So much for one of the two great truths. The other, which is the greater because it includes its companion, is this: Man has within himself all the potentialities of his own life. This is true of the universe as a whole, and, therefore, necessarily so of all that therein is.
The sum of both truths is that the salvation of the world is wholly dependent upon productive laborers and that they must look individually only to the exertion of their own mental and physical powers and collectively to co-operation with each other for the accomplishment of their mission.
Through the whole of my past ministry in the field I rang out these great truths and rang a great lie in by representing that the salvation of the world depends upon a potentiality which is in the sky and not in man, that heaven is above the earth and hell below it, not on it.
When I commenced my present ministry in the study,
I sent my Soul through the Invisible, Some letter of that After-life to spell; And by and by my Soul return'd to me, And answer'd 'I Myself am Heaven and Hell!'
Omar, the poetic astronomer, might have added a stanza which would have closed. "I myself am God." This is, in effect, what Jesus did say: "I and my Father are one." This is as true of you and me and of every man, woman and child as it was of Jesus.
And Jesus represented that God, both as Father and Son, dwells in the hearts of believers. But every relevant fact which has been scientifically established as such (and there is a whole mountain of such facts) points to the conclusion that Christians are no more divine than other people, and that, as to his essential nature, no man would be less divine than he is if Jesus had never been born.

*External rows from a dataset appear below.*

(** The light client can be convinced of any balance: for every address and
    every balance there is a proof under its current root that it accepts. *)
Theorem light_client_forgeable c a b : in_u128 b → current_state_root c ≠ Some hash_zero →
  ∃ p, light_verify_balance c a b p = true ∧ ∀ r, current_state_root c = Some r → state_root p = r.
Proof.
  intros Hb Hr. set (r := default (MkHash (replicate 32 1)) (current_state_root c)).
  exists (MkStateProof (to_le_bytes 16 b ++ to_le_bytes 8 0) [hash_zero] r a). rewrite light_verify_balance_spec. cbn.
  split_and!; try done.
  - intros r' Hr'. unfold r. by rewrite Hr'.
  - rewrite length_app, length_le16. lia.
  - rewrite take_app_le, take_ge by (rewrite length_le16; lia). by apply u128_le_roundtrip.
  - unfold hash_is_zero, r. destruct (current_state_root c) as [x|]; cbn; [|by vm_compute].
    apply bool_decide_eq_false_2. intros He. apply Hr. f_equal. by apply hash_bytes_inj.
  - intros r' Hr'. unfold r. by rewrite Hr'.
Qed.

(** ** Honest proofs *)

Section Honest.
Context `{Keccak}.

Lemma omap_none {A B} (f : A → option B) (l : list A) : Forall (λ x, f x = None) l → omap f l = [].
Proof. induction 1 as [|x l Hx _ IH]; [done|]. cbn. by rewrite Hx. Qed.

(** A vector with one entry has nothing beside it. *)
Lemma lone_entry {A B} (f : A → option B) (n i : nat) (x : A) :
  omap (λ io : nat * option A, if (io.1 =? i)%nat then None else io.2 ≫= f)
    (zip (seq 0 (length (<[i := Some x]> (replicate n None)))) (<[i := Some x]> (replicate n None))) = [].
Proof.
  apply omap_none, Forall_lookup. intros k [j o] Hk. cbn.
  apply lookup_zip_with_Some in Hk as (j' & o' & [= -> ->] & Hj & Ho).
  apply lookup_seq in Hj as [-> _]. destruct (Nat.eqb_spec (0 + k) i) as [|Hne]; [done|].
  rewrite list_lookup_insert_ne in Ho by lia. apply lookup_replicate in Ho as [-> _]. done.
Qed.

Lemma lone_key_proof w key rest v : node_get_proof key rest (node_insert key rest v (node_new w)) = [].
Proof.
  induction rest as [|b rest IH]; cbn [node_insert update_commitment node_get_proof width children values node_new].
  - apply lone_entry with (f := λ v, Some (keccak256 v)).
  - rewrite (lone_entry commitment w (key_index w b)). cbn [app].
    destruct (<[_ := _]> (replicate w None) !! key_index w b) as [[c|]|] eqn:Hc; try done.
    apply list_lookup_insert_Some in Hc as [(_ & [= <-] & _)|[Hne _]]; [|done].
    destruct (replicate w None !! key_index w b) as [[d|]|] eqn:Hd; try done.
    by apply lookup_replicate in Hd as [? _].
Qed.

(** The proof a node hands out when the state holds a single account has
    no siblings in it, and the light client refuses it. *)
Theorem lone_account_proof_rejected a b c :
  ∃ balance p, chain_balance_with_proof (Some (vs_set_balance vs_new a b)) a = Some (balance, p) ∧
    balance = b ∧ sp_proof p = [] ∧ light_verify_balance c a balance p = false.
Proof.
  assert (Hp : tree_get_proof (tree (vs_set_balance vs_new a b)) (addr_bytes a) = []) by apply lone_key_proof.
  eexists _, _. split; [reflexivity|]. split; [|split; [exact Hp|]].
  - unfold vs_get_balance, vs_set_balance. cbn [cache]. by rewrite lookup_insert_eq.
  - apply not_true_is_false. rewrite light_verify_balance_spec. cbn [sp_proof]. tauto.
Qed.
End Honest.

(** ** Opening proofs *)

Section OpeningProofs.
Context `{Keccak, Curve, !CurveLaws}.

Lemma field_element_roundtrip x : fr_from_be_bytes (field_element_to_bytes x) = x.
Proof.
  unfold field_element_to_bytes. cbv zeta. pose proof (fr_bytes_length x).
  rewrite take_ge by lia. rewrite (fr_bytes_length x). cbn [Nat.sub replicate]. rewrite app_nil_r. apply fr_bytes_roundtrip.
Qed.

Lemma opening_step_valid n c index :
  compute_kzg_commitment (get_child_hashes n) = Some c → (index < 256)%nat →
  check_steps verify_kzg_verkle_step (opening_step n c index) = Some true.
Proof.
  unfold compute_kzg_commitment, opening_step, get_verkle_kzg_srs. set (cs := coefficients _). intros Hc Hi.
  assert (Hl : (1 <= length cs <= 257)%nat).
  { unfold cs, coefficients, get_child_hashes. rewrite !length_fmap, length_seq. lia. }
  pose proof (kzg_opening_complete' 256 42 cs (fr_from_Z (Z.of_nat index)) Hl) as (c' & v & proof & Hc' & Ho & Hv).
  rewrite Ho. simplify_eq. cbn [check_steps]. unfold verify_kzg_verkle_step, verify_opening.
  cbn [node_commitment opening_proof child_index child_value].
  rewrite !g1_roundtrip, field_element_roundtrip, Z.mod_small by lia. unfold get_verkle_kzg_srs. by rewrite Hv.
Qed.
Lemma check_steps_app {A} (check : A → option bool) l1 l2 :
  check_steps check l1 = Some true → check_steps check (l1 ++ l2) = check_steps check l2.
Proof. induction l1 as [|x l1 IH]; cbn; [done|]. destruct (check x) as [[]|]; naive_solver. Qed.

Lemma key_index_byte w b : 0 <= b < 256 → (key_index w b < 256)%nat.
Proof. intros Hb. unfold key_index. destruct w as [|w]; [cbn; lia|]. pose proof (Nat.mod_le (Z.to_nat b) (S w)). lia. Qed.
Lemma leaf_index_byte w key : Forall (λ b, 0 <= b < 256) key → (leaf_index w key < 256)%nat.
Proof. destruct 1; cbn; [lia|by apply key_index_byte]. Qed.

Lemma kzg_steps_valid key rest n :
  Forall (λ b, 0 <= b < 256) key → Forall (λ b, 0 <= b < 256) rest →
  check_steps verify_kzg_verkle_step (get_kzg_proof_steps key rest n) = Some true.
Proof.
  intros Hk Hr. revert n. induction Hr as [|b rest Hb _ IH]; intros n; cbn [get_kzg_proof_steps];
    destruct (compute_kzg_commitment (get_child_hashes n)) as [c|] eqn:Hc; try done.
  - apply opening_step_valid; [done|]. by apply leaf_index_byte.
  - rewrite check_steps_app by (apply opening_step_valid; [done|by apply key_index_byte]).
    destruct (children n !! key_index (width n) b) as [[child|]|]; [apply IH|done|done].
Qed.

(** C33: The proof a tree hands out for a key it holds is accepted under the
    commitment of its root. *)
Theorem kzg_proof_roundtrip t key v : Forall (λ b, 0 <= b < 256) key → key ≠ [] → tree_get t key = Some v →
  ∃ c p, get_root_kzg_commitment t = Some c ∧ get_kzg_proof t key = Some p ∧ kp_value p = v ∧
    verify_kzg_verkle_proof p (g1_serialize c) = Some true.
Proof.
  intros Hk Hne Hv. destruct (get_root_kzg_commitment t) as [c|] eqn:Hc.
  - eexists c, _. split; [done|]. unfold get_kzg_proof. rewrite Hv, Hc. split; [done|]. split; [done|].
    unfold verify_kzg_verkle_proof. cbn [kp_root kp_key kp_steps].
    rewrite bool_decide_eq_true_2, bool_decide_eq_false_2 by done. by apply kzg_steps_valid.
  - exfalso. unfold get_root_kzg_commitment, compute_kzg_commitment, commit, get_verkle_kzg_srs in Hc.
    destruct (usable _ _) eqn:Hu; [done|]. apply not_true_iff_false in Hu. apply Hu, usable_spec.
    unfold coefficients, get_child_hashes. rewrite !length_fmap, length_seq. lia.
Qed.
End OpeningProofs.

Gods in the skies (Jesus, Jehovah, Allah, Buddha) are all right as subjective symbols of human potentialities and attributes and of natural laws, even as the Stars and Stripes on a pole, Uncle Sam in the capitol and Santa Claus in a sleigh are all right as such symbols; but such gods are all wrong, if regarded as objective realities existing independently of those who created them as divinities and placed them in celestial habitations.
What is true of the gods is equally so of all the supernaturalistic dogmas of the several traditional interpretations of religion. Insofar as they are not pure superstitions they are symbols of imaginary events which people think should or must have occurred in the past or should or must occur in the future; not statements of historical events which have occurred or are to occur.
So far I have not found it necessary to renounce the Christian God or any of the things which go with him and I have no idea of doing this, any more than I have of renouncing the American Uncle Sam and the things which go with him, but I place the Brother Jesus of the Christian religion and the Uncle Sam of the American politics on the same footing with each other and with others of their kind as subjective realities. I could be a Jew and an Englishman as conscientiously as a Christian and an American. Many of the early Christians were also Pagans, worshippers of other Gods than Jesus.